DELIRIUM - "Dolce Acqua"
1971 ITALY FONIT CETRA LPX11 (Progressive Rock)

RARE:★★★

Member :

Ivano Fossati(vo,flute,g), Marcello Reale(b,vo),
Peppino Di Santo(ds,vo), Ettore Vigo(key),
Mimmo Di Martino(g,vo)


Side (A)
1. Preludio: Paura
2. Movimento I: Egoismo
3. Movimento II: Dubbio
4. To Satchno, Bird And Other Unforgettable
Friends: Dolce


Side (B)
1. Sequenza I & II: Ipocrisia-Verita
2. Johnnie Sayre: Il Perdono
3. Favola O Storia Del Lago Di Kriss: Liberta
4. Dolce Acqua: Speranza



イタリアン・プログレッシヴ・ロックという世界は、つくづく独創的な 世界だと思います。サイケ系の方々あたりから言わせると「いいのは わかるけどどれ聴いても同じに聴こえる」らしく、まあそれは私なんかが 演歌を聴いたらどれも同じに聴こえるというのと同様に、結局、好きでは なければ、そんなものかも知れません。

このデリリウムもそんなイタリアン・プログレの一角を占めてはいますが、 特にこの1stは、捻りの効き方が他とは異なる感じで、プログレ・ ファンの以外の方にも一聴の価値ある一枚でもあると思います。

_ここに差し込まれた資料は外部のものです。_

(** X20: for a challenge without a quality of protection and without a
    session algorithm, the header [buildDigestAuth] writes does not depend
    on the random bytes drawn for it: the same request gets the same header
    each time, and the header has no [cnonce] field. *)
Theorem buildDigestAuth_without_qop_is_repeatable
    (rnd rnd' : list Z) (method uri user pass : string) (ch : Challenge) :
  Js.present (Digest.qop ch) = false ->
  Digest.isSess ch = false ->
  buildDigestAuth rnd method uri user pass ch = buildDigestAuth rnd' method uri user pass ch
  /\ hasField "cnonce" (digestFields rnd method uri user pass ch) = false.
Proof.
  intros Hq Hs. split.
  - unfold buildDigestAuth. rewrite Hq, !(digest_response_plain _ _ _ _ _ _ Hq Hs).
    reflexivity.
  - destruct (hasField_digest rnd method uri user pass ch) as (_ & _ & Hc & _).
    rewrite Hc. exact Hq.
Qed.

Lemma buildDigestAuth_without_qop_is_repeatable_witness :
  buildDigestAuth sampleRnd "GET" "/cgi-bin/param.cgi?get_device_conf" "admin" "admin"
    {[ "realm" := "camera"; "nonce" := "5f1c" ]}
  = buildDigestAuth [] "GET" "/cgi-bin/param.cgi?get_device_conf" "admin" "admin"
      {[ "realm" := "camera"; "nonce" := "5f1c" ]}
  /\ hasField "cnonce"
       (digestFields sampleRnd "GET" "/cgi-bin/param.cgi?get_device_conf" "admin" "admin"
          {[ "realm" := "camera"; "nonce" := "5f1c" ]}) = false.
Proof.
  apply (buildDigestAuth_without_qop_is_repeatable sampleRnd [] "GET"
           "/cgi-bin/param.cgi?get_device_conf" "admin" "admin"
           {[ "realm" := "camera"; "nonce" := "5f1c" ]});
    vm_compute; reflexivity.
Defined.

(** X21: an algorithm the code does not know, one whose name in upper case
    neither starts with SHA-256 nor is MD5-SESS, is answered with the MD5
    response of a challenge that names no algorithm, while the header still
    announces the unknown algorithm, in upper case. *)
Theorem buildDigestAuth_unknown_algorithm
    (rnd : list Z) (method uri user pass : string) (ch : Challenge) :
  Js.startsWith (Digest.algo ch) "SHA-256" = false ->
  Digest.isSess ch = false ->
  Digest.response rnd method uri user pass ch
  = Digest.response rnd method uri user pass (delete "algorithm" ch)
  /\ Digest.hash ch = Crypto.md5
  /\ In (mkField "algorithm" (Js.toUpperCase (Js.orElse (ch !! "algorithm") "MD5")))
        (digestFields rnd method uri user pass ch).
Proof.
  intros Hsha Hs.
  assert (Hh : Digest.hash ch = Crypto.md5) by (unfold Digest.hash; rewrite Hsha; reflexivity).
  assert (Ha : Digest.algo (delete "algorithm" ch) = "MD5").
  { unfold Digest.algo. rewrite lookup_delete_eq. reflexivity. }
  assert (Hh' : Digest.hash (delete "algorithm" ch) = Crypto.md5)
    by (unfold Digest.hash; rewrite Ha; reflexivity).
  assert (Hs' : Digest.isSess (delete "algorithm" ch) = false)
    by (unfold Digest.isSess; rewrite Ha; reflexivity).
  assert (Hq : Digest.qop (delete "algorithm" ch) = Digest.qop ch)
    by (unfold Digest.qop; rewrite lookup_delete_ne by discriminate; reflexivity).
  split; [| split; [exact Hh |]].
  - unfold Digest.response.
    rewrite Hq, !(digest_ha1_plain _ _ _ _ Hs), !(digest_ha1_plain _ _ _ _ Hs').
    unfold Digest.ha2. rewrite Hh, Hh'.
    rewrite !lookup_delete_ne by discriminate. reflexivity.
  - unfold digestFields, Digest.algo. cbn [app In]. tauto.
Qed.

Lemma buildDigestAuth_unknown_algorithm_witness :
  Digest.response sampleRnd "GET" "/x" "admin" "admin"
    {[ "algorithm" := "sha-512"; "realm" := "camera"; "nonce" := "5f1c" ]}
  = Digest.response sampleRnd "GET" "/x" "admin" "admin"
      (delete "algorithm" {[ "algorithm" := "sha-512"; "realm" := "camera"; "nonce" := "5f1c" ]})
  /\ Digest.hash {[ "algorithm" := "sha-512"; "realm" := "camera"; "nonce" := "5f1c" ]}
     = Crypto.md5
  /\ In (mkField "algorithm"
           (Js.toUpperCase
              (Js.orElse (({[ "algorithm" := "sha-512"; "realm" := "camera";
                              "nonce" := "5f1c" ]} : Challenge) !! "algorithm") "MD5")))
        (digestFields sampleRnd "GET" "/x" "admin" "admin"
           {[ "algorithm" := "sha-512"; "realm" := "camera"; "nonce" := "5f1c" ]}).
Proof.
  apply (buildDigestAuth_unknown_algorithm sampleRnd "GET" "/x" "admin" "admin"
           {[ "algorithm" := "sha-512"; "realm" := "camera"; "nonce" := "5f1c" ]});
    vm_compute; reflexivity.
Defined.

(* ------------------------------------------------------------------ *)
(** ** A negotiation and the requests after it *)
(* ------------------------------------------------------------------ *)

Lemma afterSend_afterHeaders (w : World) (rq : Request) (path : string)
    (cred : Credential) (entry : CachedAuth) :
  let w' := afterSend rq (afterHeaders w path cred entry) in
  authCache w' = authCache w /\ network w' = network w /\ sent w' = sent w ++ [rq].
Proof.
  pose proof (retryHeaders_frame (scheme entry) path cred (challenge entry)
                (cookie entry) w) as (Fc & Fn & Fs).
  unfold afterSend, afterHeaders. mstep. rewrite Fc, Fn, Fs. repeat split.
Qed.

(** X22: a negotiation is paid once. When a GET to a host without a cache
    entry is challenged, the scheme is recognised and the authenticated
    retry is accepted, the GET costs two requests and leaves the entry of
    the host behind; the next GET to that host, for any path, then costs a
    single request, which already carries the credentials of the cached
    scheme, and when it is answered with anything but a 401 it ends there
    and the entry stays. *)
Theorem negotiation_is_paid_once (b64 : string -> string) (w : World)
    (ip path path' : string) (t t' : Z) (auth : option Credential)
    (cred : Credential) (entry : CachedAuth) (res1 res2 res3 : Response) :
  let rq1 := plainRequest ip path t in
  let rq2 := authRequest (afterSend rq1 w) ip path t cred entry in
  let first := run (authGet b64 ip path t auth) w in
  let rq3 := authRequest (snd first) ip path' t' cred entry in
  let second := run (authGet b64 ip path' t' auth) (snd first) in
  authCache w !! ip = None ->
  usable auth = Some cred ->
  network w (sent w) rq1 = Responded res1 ->
  statusCode res1 = 401 ->
  freshEntry b64 res1 = Some entry ->
  network w (sent w ++ [rq1]) rq2 = Responded res2 ->
  statusCode res2 <> 401 ->
  network w (sent w ++ [rq1; rq2]) rq3 = Responded res3 ->
  statusCode res3 <> 401 ->
  fst first = inr res2
  /\ sent (snd first) = sent w ++ [rq1; rq2]
  /\ authCache (snd first) = <[ip := entry]> (authCache w)
  /\ fst second = inr res3
  /\ sent (snd second) = sent w ++ [rq1; rq2; rq3]
  /\ authCache (snd second) = authCache (snd first).
Proof.
  intros rq1 rq2 first rq3 second Hnone Hcred H1 Hs1 Hentry H2 Hs2 H3 Hs3.
  assert (Hfirst : first = run (authGetFresh b64 ip path t auth) w)
    by (apply authGet_uncached; left; exact Hnone).
  pose proof (authGetFresh_cases b64 ip path t auth w) as Hcases.
  cbv zeta in Hcases. rewrite <- Hfirst in Hcases. fold rq1 in Hcases.
  destruct Hcases as
    [Hnet [(_ & _ & [(res & Ho & _ & [Hne | Hu])
                    | [(res & Ho & _ & _ & Hf & _) | (Hno & _)]])
          | (res & cred0 & entry0 & Ho & _ & Hu & Hf & Hsent & Hend)]].
  - rewrite H1 in Ho. injection Ho as <-. contradiction.
  - rewrite Hcred in Hu. discriminate.
  - rewrite H1 in Ho. injection Ho as <-. rewrite Hentry in Hf. discriminate.
  - exfalso. exact (Hno res1 H1).
  - rewrite H1 in Ho. injection Ho as <-.
    rewrite Hcred in Hu. injection Hu as <-.
    rewrite Hentry in Hf. injection Hf as <-.
    fold rq2 in Hsent, Hend.
    destruct Hend as [(res2' & Ho2 & Hs2' & _)
                     | [(res2' & Ho2 & _ & Hr & Ha) | (Hno & _)]].
    + rewrite H2 in Ho2. injection Ho2 as <-. contradiction.
    + rewrite H2 in Ho2. injection Ho2 as <-.
      assert (Hlook : authCache (snd first) !! ip = Some entry)
        by (rewrite Ha; apply lookup_insert_eq).
      pose proof (authGet_cached b64 ip path' t' auth (snd first) cred entry Hlook Hcred)
        as Hsecond.
      cbv zeta in Hsecond. fold rq3 in Hsecond. fold second in Hsecond.
      rewrite Hnet, Hsent, H3 in Hsecond.
      destruct (Z.eqb_spec (statusCode res3) 401) as [He | _]; [contradiction |].
      pose proof (afterSend_afterHeaders (snd first) rq3 path' cred entry) as (Fc & _ & Fs).
      rewrite Hsecond. cbn [fst snd]. rewrite Fc, Fs, Hsent, <- app_assoc.
      repeat split; assumption.
    + exfalso. exact (Hno res2 H2).
Qed.

Lemma negotiation_is_paid_once_witness :
  let path := "/cgi-bin/param.cgi?get_image_conf" in
  let path' := "/cgi-bin/ptzctrl.cgi?ptzcmd&home" in
  let first := run (authGet (fun s => s) camera path 4000 (Some admin))
                 (emptyWorld challengesBasic) in
  let second := run (authGet (fun s => s) camera path' 4000 (Some admin)) (snd first) in
  map (fun rq => (reqPath rq, reqHeaders rq !! "Authorization")) (sent (snd second))
  = [(path, None); (path, Some "Basic YWRtaW46c2VjcmV0");
     (path', Some "Basic YWRtaW46c2VjcmV0")]
  /\ authCache (snd second) = authCache (snd first).
Proof.
  intros path path' first second.
  destruct (negotiation_is_paid_once (fun s => s) (emptyWorld challengesBasic)
              camera path path' 4000 4000 (Some admin) admin (mkCachedAuth basic ∅ None)
              (mkResponse 401 (Some basicChallenge) [] "")
              (mkResponse 200 None [] "wb_mode=0")
              (mkResponse 200 None [] "wb_mode=0"))
    as (_ & _ & _ & _ & Hsent & Hcache);
    try (vm_compute; reflexivity); try (vm_compute; discriminate).
  fold first in Hsent, Hcache. fold second in Hsent, Hcache.
  split; [| exact Hcache].
  rewrite Hsent. vm_compute. reflexivity.
Defined.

ざらつきの感じられるアコースティック・ギターに、フルート、 ドラマッティックなピアノに男気のヴォーカル、とまさしくイタリアン・ ヘヴィ・プログレッシヴの『真骨頂』が、これでもかとばかりに ふんだんに盛り込まれています。

この後に発表するアルバムももちろん素晴らしい内容ですが、『暑さ』 (というかむさ苦しさ?)の沸点の高さはこれが一番です。さすがに オリーブとブドウの国イタリア。太陽の暑さがハンパじゃありません。

冒頭にはゆるやかなフルートと、アコースティックの爪弾き、哀愁の メール・ヴォーカル・・とやや静かな出だしではありますが、やたら グッとくる歌メロが抜群で、かといってサビではきちんとドラムスが 暴れるところがフォークとは一線を画するところでしょうか。

ところが、A-2のハイテンポなナンバーで準備運動が終わると、衝撃の A-3は、タテノリのピアノと異常に張り切っているリズムセクション、 鯨を釣り上げた漁師のような勇気の歌声と、そこになぜだかフルートが ユニゾンで絡み付いてくる、というとてつもない展開をみせます。

座って聴いていたそこの貴方が思わず立ち上がってしまった姿が私には 見えるようです!!

そして哀愁エキスを湛えたストリングスが登場。

一気にクラシカルな世界がひろがり、もうあたり一面は大変なことに なってきます。そんなこんなで(どんなんだ)ジャジーな展開に意表を 突かれながらA面が終了するのですが、B面もまた佳曲連発です。

頂点はやっぱりB-3でしょう。

ギターの刻みを従えながら、威厳のあるヴォーカルが前進します。 非常に力強い歌声は、何者の邪魔をも許さず、イタリアン・ロック界 広しといえど、ここまで威厳のあるヴォーカルはそうはいないと思います。 とりあえず、カッコイイのです。

アルバム最後はやさしげなフルートに包まれたナンバー、そのタイトルも Speranza(希望)は、まさにドルチェアクア(甘い水?)!

ビートやジャズ、クラシカルな要素までも取り入れ、やや『何でもアリ』 感がなくはないものの、それでいてイタリアン・プログレの路線を キチンと守り、全体的なバランスが保たれているところは、聴くほどに ハマります。

ジャケのデザインにはピンと来ないのですが、内容は一級品です。